#### TASK ITEM:
Filter the entries below, keeping only lines with "DiscoveredModel".

[Opening EXERCISE INPUT section]

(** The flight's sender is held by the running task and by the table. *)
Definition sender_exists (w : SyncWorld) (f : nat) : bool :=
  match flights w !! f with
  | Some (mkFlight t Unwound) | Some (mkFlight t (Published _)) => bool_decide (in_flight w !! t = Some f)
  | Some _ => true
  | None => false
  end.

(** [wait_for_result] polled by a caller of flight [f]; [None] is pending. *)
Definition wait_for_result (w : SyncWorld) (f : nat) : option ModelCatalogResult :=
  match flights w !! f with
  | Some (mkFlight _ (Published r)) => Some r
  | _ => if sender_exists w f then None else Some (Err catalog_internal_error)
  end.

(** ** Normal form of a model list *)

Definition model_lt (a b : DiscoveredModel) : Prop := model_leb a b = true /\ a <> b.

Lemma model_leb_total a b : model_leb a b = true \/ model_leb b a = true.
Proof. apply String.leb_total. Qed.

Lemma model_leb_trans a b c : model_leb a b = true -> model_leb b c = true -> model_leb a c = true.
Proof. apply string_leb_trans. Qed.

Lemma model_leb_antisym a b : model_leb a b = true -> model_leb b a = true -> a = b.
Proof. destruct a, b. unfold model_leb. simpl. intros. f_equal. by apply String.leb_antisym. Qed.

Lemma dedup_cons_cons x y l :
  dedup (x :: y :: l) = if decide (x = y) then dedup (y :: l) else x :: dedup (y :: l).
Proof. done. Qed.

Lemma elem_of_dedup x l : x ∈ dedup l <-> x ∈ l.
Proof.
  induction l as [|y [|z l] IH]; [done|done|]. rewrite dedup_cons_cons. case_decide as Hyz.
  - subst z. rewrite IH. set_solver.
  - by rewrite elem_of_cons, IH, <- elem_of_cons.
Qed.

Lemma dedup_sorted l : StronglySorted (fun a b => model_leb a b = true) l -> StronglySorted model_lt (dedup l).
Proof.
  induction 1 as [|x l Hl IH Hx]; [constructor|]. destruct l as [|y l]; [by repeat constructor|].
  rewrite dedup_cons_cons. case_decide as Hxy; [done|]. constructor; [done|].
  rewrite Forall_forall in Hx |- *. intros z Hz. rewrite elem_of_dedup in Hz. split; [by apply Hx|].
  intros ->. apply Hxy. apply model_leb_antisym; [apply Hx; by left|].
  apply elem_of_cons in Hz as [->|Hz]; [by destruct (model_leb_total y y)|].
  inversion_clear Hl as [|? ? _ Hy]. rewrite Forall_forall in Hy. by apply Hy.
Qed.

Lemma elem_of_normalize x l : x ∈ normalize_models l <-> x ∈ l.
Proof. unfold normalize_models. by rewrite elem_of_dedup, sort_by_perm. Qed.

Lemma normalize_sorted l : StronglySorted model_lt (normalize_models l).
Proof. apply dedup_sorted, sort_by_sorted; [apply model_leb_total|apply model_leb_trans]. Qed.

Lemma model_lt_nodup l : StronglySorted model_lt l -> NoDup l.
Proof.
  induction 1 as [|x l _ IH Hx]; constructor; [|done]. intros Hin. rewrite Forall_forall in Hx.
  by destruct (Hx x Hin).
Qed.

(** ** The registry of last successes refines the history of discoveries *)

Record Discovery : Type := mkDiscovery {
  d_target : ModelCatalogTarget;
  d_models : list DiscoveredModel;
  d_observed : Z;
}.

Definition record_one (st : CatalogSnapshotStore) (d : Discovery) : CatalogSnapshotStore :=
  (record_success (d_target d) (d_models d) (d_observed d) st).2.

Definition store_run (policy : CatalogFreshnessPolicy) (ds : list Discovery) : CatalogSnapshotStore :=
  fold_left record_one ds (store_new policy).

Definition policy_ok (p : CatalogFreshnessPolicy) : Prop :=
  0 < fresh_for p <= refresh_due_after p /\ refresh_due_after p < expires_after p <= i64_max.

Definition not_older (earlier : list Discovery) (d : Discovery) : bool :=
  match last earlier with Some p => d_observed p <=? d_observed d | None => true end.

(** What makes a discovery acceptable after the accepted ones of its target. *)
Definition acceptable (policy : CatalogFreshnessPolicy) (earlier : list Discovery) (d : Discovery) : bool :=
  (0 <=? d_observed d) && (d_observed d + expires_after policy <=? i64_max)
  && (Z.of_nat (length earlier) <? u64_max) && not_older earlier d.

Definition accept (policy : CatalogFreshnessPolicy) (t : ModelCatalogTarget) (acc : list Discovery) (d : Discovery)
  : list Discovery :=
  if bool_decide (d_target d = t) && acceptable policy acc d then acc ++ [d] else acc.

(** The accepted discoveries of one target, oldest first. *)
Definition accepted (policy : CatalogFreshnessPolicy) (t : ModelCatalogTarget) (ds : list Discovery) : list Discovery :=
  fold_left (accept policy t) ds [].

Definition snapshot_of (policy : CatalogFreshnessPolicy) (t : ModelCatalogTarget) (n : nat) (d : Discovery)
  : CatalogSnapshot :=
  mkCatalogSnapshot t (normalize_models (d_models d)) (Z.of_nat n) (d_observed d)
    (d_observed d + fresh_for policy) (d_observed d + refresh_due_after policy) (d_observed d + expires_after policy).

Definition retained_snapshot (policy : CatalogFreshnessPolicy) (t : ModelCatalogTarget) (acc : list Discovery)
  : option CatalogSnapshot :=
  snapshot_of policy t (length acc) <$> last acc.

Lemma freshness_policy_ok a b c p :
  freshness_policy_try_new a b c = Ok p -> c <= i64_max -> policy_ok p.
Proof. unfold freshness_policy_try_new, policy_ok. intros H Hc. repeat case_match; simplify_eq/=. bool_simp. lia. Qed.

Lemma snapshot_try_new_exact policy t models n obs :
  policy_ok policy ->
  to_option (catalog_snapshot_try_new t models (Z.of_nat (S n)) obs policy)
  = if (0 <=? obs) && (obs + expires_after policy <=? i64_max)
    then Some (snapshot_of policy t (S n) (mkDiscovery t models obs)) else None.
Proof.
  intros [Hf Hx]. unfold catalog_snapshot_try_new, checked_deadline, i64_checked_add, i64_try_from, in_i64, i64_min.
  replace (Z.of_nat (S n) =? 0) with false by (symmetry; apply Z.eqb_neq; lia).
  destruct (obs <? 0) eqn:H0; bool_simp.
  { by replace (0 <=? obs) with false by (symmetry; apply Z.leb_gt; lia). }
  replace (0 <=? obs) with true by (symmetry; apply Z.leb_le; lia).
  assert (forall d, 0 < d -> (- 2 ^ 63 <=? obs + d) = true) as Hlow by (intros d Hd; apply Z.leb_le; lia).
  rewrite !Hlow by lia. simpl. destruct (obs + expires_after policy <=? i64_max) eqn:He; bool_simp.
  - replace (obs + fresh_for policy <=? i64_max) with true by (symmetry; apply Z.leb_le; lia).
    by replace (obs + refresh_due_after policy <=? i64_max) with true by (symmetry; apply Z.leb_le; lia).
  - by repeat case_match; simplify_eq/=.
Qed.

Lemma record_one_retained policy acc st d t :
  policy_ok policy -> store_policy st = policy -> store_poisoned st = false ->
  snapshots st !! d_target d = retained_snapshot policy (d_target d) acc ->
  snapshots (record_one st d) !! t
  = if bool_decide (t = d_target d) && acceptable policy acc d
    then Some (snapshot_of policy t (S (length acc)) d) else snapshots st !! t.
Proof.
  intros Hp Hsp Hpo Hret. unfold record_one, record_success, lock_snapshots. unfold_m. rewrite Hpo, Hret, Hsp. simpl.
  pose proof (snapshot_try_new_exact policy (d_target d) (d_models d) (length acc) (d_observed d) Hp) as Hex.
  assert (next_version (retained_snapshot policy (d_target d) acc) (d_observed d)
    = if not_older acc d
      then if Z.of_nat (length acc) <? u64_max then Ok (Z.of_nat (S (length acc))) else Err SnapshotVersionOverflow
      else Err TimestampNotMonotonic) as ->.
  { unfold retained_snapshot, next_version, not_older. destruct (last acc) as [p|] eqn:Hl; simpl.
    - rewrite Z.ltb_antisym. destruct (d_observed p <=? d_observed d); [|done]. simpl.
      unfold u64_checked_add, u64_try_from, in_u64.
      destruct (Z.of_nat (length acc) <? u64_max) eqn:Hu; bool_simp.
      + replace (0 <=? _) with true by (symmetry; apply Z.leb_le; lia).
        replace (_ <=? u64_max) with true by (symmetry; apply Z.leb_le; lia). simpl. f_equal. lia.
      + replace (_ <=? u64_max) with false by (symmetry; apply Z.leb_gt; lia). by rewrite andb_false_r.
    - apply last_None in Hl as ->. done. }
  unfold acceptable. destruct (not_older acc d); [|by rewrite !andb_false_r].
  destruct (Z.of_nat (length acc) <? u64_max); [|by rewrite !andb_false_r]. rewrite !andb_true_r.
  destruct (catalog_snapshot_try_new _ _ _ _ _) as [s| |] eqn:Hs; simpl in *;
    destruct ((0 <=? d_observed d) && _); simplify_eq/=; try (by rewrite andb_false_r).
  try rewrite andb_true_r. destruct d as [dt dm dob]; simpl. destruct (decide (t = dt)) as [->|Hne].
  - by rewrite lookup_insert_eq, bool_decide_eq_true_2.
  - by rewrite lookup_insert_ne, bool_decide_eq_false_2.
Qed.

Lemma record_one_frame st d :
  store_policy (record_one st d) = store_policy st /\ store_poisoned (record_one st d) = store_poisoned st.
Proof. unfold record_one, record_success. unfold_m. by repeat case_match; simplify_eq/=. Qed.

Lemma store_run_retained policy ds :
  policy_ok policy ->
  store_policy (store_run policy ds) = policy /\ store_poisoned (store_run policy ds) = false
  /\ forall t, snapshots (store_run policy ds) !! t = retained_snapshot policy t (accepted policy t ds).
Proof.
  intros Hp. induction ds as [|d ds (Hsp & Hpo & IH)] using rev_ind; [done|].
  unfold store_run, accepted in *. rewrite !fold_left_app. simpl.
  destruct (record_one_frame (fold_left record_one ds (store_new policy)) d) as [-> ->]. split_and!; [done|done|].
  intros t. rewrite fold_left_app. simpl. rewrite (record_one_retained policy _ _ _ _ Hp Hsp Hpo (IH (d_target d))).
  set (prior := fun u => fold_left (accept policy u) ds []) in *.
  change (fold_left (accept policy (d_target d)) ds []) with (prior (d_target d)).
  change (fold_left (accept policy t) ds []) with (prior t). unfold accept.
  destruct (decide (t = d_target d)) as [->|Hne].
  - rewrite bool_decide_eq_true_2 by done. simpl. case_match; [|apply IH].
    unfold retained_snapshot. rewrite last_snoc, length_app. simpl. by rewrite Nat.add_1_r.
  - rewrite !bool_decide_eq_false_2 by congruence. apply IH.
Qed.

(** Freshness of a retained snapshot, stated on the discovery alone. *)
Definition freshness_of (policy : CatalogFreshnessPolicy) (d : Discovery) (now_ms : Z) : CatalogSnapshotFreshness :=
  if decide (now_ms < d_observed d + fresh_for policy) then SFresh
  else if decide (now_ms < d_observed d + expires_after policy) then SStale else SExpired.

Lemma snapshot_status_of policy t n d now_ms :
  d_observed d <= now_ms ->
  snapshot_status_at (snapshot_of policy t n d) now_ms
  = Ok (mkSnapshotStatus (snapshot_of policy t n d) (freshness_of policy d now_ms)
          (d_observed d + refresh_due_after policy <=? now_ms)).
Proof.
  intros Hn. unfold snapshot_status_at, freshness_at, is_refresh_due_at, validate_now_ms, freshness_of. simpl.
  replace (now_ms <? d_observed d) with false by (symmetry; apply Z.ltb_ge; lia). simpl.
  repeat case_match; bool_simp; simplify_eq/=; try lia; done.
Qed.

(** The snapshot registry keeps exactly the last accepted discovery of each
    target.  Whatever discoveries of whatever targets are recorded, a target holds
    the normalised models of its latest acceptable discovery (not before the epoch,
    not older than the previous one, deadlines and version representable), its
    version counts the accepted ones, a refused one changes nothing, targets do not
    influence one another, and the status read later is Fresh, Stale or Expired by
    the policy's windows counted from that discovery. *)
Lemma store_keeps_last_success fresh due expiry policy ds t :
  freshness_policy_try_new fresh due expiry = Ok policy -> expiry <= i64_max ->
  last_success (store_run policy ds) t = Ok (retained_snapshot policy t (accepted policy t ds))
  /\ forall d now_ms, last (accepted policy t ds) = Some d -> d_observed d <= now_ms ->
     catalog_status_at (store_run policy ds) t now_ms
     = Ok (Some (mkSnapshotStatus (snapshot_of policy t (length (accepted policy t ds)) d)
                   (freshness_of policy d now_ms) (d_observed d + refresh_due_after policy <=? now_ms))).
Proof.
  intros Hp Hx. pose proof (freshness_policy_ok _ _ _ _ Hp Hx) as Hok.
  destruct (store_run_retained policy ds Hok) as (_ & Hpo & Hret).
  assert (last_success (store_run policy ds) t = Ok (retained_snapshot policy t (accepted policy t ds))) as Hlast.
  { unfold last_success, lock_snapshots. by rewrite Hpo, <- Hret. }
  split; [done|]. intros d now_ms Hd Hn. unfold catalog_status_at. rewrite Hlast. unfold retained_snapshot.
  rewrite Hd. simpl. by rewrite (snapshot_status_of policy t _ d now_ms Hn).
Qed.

[Closing EXERCISE INPUT section]

#### EXERCISE RESULT:
Definition model_lt (a b : DiscoveredModel) : Prop := model_leb a b = true /\ a <> b.
  d_models : list DiscoveredModel;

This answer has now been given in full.